Altuğ, bu yazısında İsmet Paşa’yı Hitler’e benzeten Recep Tayyip Erdoğan’a yanıt da veriyordu:
“Berlin Büyükelçisi Hüsrev Gerede tarafından İsmet Paşa’ya ulaştırılan mektuptan dün söz etmiştik. Bu mektubu kitabına alan dostum Orhan Karaveli’ye teşekkür ediyorum.
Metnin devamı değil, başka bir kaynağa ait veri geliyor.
(** Every row keeps the facts, and its projection is newer than all before. *)
Lemma project_facts p row p' out :
  project p row = (p', out) →
  step_facts p p' out ∧
  (∀ pr, out = Some pr → own p →
     ∀ z, ss_last_sequence (session_of p (tp_session_id pr)) = Some z → z < tp_sequence pr).
Proof.
  assert (∀ (id : string) (z : Z) p1 p2 p3 (out : option TranscriptProjection),
    step_facts p p1 None → pj_sessions p1 = pj_sessions p →
    accept_sequence p1 id z = (p2, true) →
    (∀ pr, out = Some pr → own p2 → tp_session_id pr = id ∧ tp_sequence pr = z) ∧ step_facts p2 p3 out →
    step_facts p p3 out ∧
    (∀ pr, out = Some pr → own p →
       ∀ z, ss_last_sequence (session_of p (tp_session_id pr)) = Some z → z < tp_sequence pr)) as Hchain.
  { intros id z p1 p2 p3 o H1 Hsame Hacc [Hid H3].
    apply accept_sequence_facts in Hacc as (H2 & _ & _ & _ & Hlast & _).
    split; [by eapply step_facts_trans; [exact H1|]; eapply step_facts_trans|].
    intros pr Hout Hown z' Hz'. destruct (Hid pr Hout) as [Hi Hz]; [by apply H2, H1|].
    rewrite Hi in Hz'. rewrite Hz. apply Hlast; [done|]. unfold session_of in *. by rewrite Hsame. }
  destruct row as [row|row]; simpl.
  - unfold observe_lifecycle.
    assert (∀ p1 b, (if String.eqb (lr_status row) "session_started"
               then let '(p, selected) := select_session p (lr_session_id row) in
                    (if selected then p <| pj_last_ended_session := None |> else p, selected)
               else (p, is_current p (lr_session_id row))) = (p1, b) →
            step_facts p p1 None ∧ pj_sessions p1 = pj_sessions p ∧
            (b = true → pj_current_session p1 = Some (lr_session_id row))) as Hselect.
    { intros p1 b. destruct (String.eqb _ _).
      - destruct (select_session p (lr_session_id row)) as [q selected] eqn:Hsel.
        apply select_session_facts in Hsel as (Hf & Hs & Hc). intros H; simplify_eq.
        destruct b; [|split; [done|split; [done|done]]].
        destruct (Hc eq_refl) as [Hcur _]. split; [|done].
        eapply step_facts_trans; [exact Hf|]. by eapply clear_last_ended_facts.
      - intros H; simplify_eq. split; [apply step_facts_refl|]. split; [done|]. by intros Hb%bool_decide_eq_true. }
    destruct (if String.eqb _ _ then _ else _) as [p1 selected] eqn:Hsel. destruct (Hselect _ _ eq_refl) as (H1 & Hsame & Hcur).
    destruct selected; simpl; [|intros H; simplify_eq; split; [done|done]].
    destruct (accept_sequence p1 (lr_session_id row) (lr_sequence row)) as [p2 accepted] eqn:Hacc.
    destruct accepted.
    + intros Happ. eapply Hchain; [exact H1|exact Hsame|exact Hacc|].
      apply accept_sequence_facts in Hacc as (_ & Hc & _ & _ & Hlast & _).
      eapply apply_lifecycle_facts; [by rewrite Hc, Hcur|by destruct (Hlast eq_refl)|exact Happ].
    + intros H; simplify_eq. split; [|done]. eapply step_facts_trans; [exact H1|].
      by apply accept_sequence_facts in Hacc as (? & _).
  - unfold project_evidence. destruct (manual_only row && _); [intros H; simplify_eq; split; [apply step_facts_refl|done]|].
    destruct (select_evidence p row) as [p1 selected] eqn:Hsel.
    assert (step_facts p p1 None ∧ pj_sessions p1 = pj_sessions p ∧
            (selected = true →
             pj_current_session p1 = Some (er_session_id row) ∨
             is_manual row = true ∧ er_terminal row = true ∧ pj_current_session p1 = None ∧
             pj_last_ended_session p1 = Some (er_session_id row) ∧ er_session_id row ∈ pj_retired_sessions p1))
      as (H1 & Hsame & Hcur).
    { unfold select_evidence in Hsel. destruct (is_manual row && er_terminal row) eqn:Hm.
      - simplify_eq. split; [apply step_facts_refl|]. split; [done|].
        unfold select_terminal_manual_revision, is_current. intros [Hc|Hc]%orb_true_iff; zbool; [by left|]. by right.
      - apply select_session_facts in Hsel as (Hf & Hs & Hc). split; [done|]. split; [done|].
        intros Hb. left. by destruct (Hc Hb). }
    destruct selected; simpl; [|intros H; simplify_eq; split; [done|done]].
    destruct (accept_sequence p1 (er_session_id row) (er_sequence row)) as [p2 accepted] eqn:Hacc.
    destruct accepted.
    + intros Happ. eapply Hchain; [exact H1|exact Hsame|exact Hacc|].
      apply accept_sequence_facts in Hacc as (_ & Hc & Hle & Hret & Hlast & _).
      eapply apply_evidence_facts; [rewrite Hc, Hle, Hret; by apply Hcur|by destruct (Hlast eq_refl)|exact Happ].
    + intros H; simplify_eq. split; [|done]. eapply step_facts_trans; [exact H1|].
      by apply accept_sequence_facts in Hacc as (? & _).
Qed.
Eğer Karaveli o ‘Berlin’in Yalnız Kadınları’nı ve savaş acılarını anlatan, kitabını bana ulaştırmasa ve ben de Sayın Başbakanın kürsülerde İsmet Paşa’nın Faşist diktatör Hitlere benzetmesine bu yanıtı veremeyecektim (Kaynak-Orhan Karaveli- Berlin’in Yalnız Kadınları-S-67- Doğan- egmon yayıncılık.)
Hitler mektupta Bulgaristan – Türkiye- Almanya arasında kurulacak bir ortaklık işaret ediyor ‘Fırsat varken bunu kabul edin ve bizim safımızda savaşa katılın. Yoksa!’ diyordu.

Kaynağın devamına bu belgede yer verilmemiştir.